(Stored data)

(* ===== verification/MergeRestTheorems.v ===== *)
(** What a tick does to GitHub and to the repository: which requests and commands the
    calls of its trace send, and what the client reads of a paginated list. *)

From S2P Require Import Prelude Program Provider GoStrings GoText MergeChecks MergeMarker MergePlan.
From S2P Require Import MergePlanTheorems MergeSnapshot MergeApply MergeTickFacts MergeTickSpecs.
From S2P Require Import MergeTickTheorems MergeGitHub.

#[local] Open Scope string_scope.
#[local] Open Scope Z_scope.

(** * What a program sends *)

Section sends.
Context {W : Type} {QW : QueueWorld W} {GJ : GitHubJSON}.
Abbreviation Σ := (queueSys W).
Variables (Q : apiRequest → Prop) (R : gitCommand → Prop).

(** A program adds requests and commands of the kinds [Q] and [R] to the logs. *)
Definition adds {A} (p : prog Σ A) : Prop :=
  ∀ s, ∃ new newc, requests (execP p s) = (new ++ requests s)%list ∧ commands (execP p s) = (newc ++ commands s)%list
                   ∧ Forall Q new ∧ Forall R newc.

Lemma adds_nothing {A} (p : prog Σ A) :
  (∀ s, requests (execP p s) = requests s ∧ commands (execP p s) = commands s) → adds p.
Proof.
  intros H s. exists [], []. destruct (H s) as [-> ->].
  split_and!; [done | done | exact (List.Forall_nil _) | exact (List.Forall_nil _)].
Qed.

Lemma adds_ret {A} (x : A) : adds (mret x).
Proof. by apply adds_nothing. Qed.
(* ===== verification/PoolSections.v ===== *)
(** Host pools, what is done under the pool's mutex (src/pool/compute.go): the state of
    hosts and slots, then the critical sections.

    Each critical section is a function from the state to the state, given the clock
    readings the section makes and the answers of the calls made before the lock was
    taken. *)

From S2P Require Import Prelude Float64 Provider GoStrings GoText PoolState.

#[local] Open Scope string_scope.
#[local] Open Scope Z_scope.

(** * Small helpers *)

(** [latest], [earliest], [firstNonZero], [firstNonEmpty] *)
Definition latest (values : list time) : time :=
  fold_left (λ result value, if After value result then value else result) values zeroTime.

Definition earliest (value lim : time) : time :=
  if negb (IsZero value) && Before value lim then value else lim.

Fixpoint firstNonZero (values : list time) : time :=
  match values with
  | [] => zeroTime
  | value :: values => if IsZero value then firstNonZero values else value
  end.

Fixpoint firstNonEmpty (values : list string) : string :=
  match values with
  | [] => ""
  | value :: values => if String.eqb value "" then firstNonEmpty values else value
  end.

Definition remainingPaid (age : duration) : duration :=
  if age <? 0 then Hour else Hour - Z.rem age Hour.

(** [p.sortedIDs()] *)
Definition sortedIDs (p : Pool) : list string := merge_sort str_le (elements (dom (p_hosts p))).

(** The hosts in that order. *)
Definition sortedHosts (p : Pool) : list (string * hostState) :=
  omap (λ id, pair id <$> p_hosts p !! id) (sortedIDs p).

(** [sortedSlots] *)
Definition sortedSlots (slots : gmap Z Slot) : list Z := merge_sort Z.le (elements (dom slots)).

(** * Slots *)

Definition slotIndexes (h : hostState) : list Z :=
  map Z.of_nat (seq 0 (Z.to_nat (info_Slots (h_info h)))).

Definition slotFree (h : hostState) (index : Z) : bool :=
  bool_decide (h_slots h !! index = None) && bool_decide (h_reserved h !! index = None).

What you have to do
Among the records, find every line holding the word "Prop" and copy it.

Exercise result
Variables (Q : apiRequest → Prop) (R : gitCommand → Prop).
Definition adds {A} (p : prog Σ A) : Prop :=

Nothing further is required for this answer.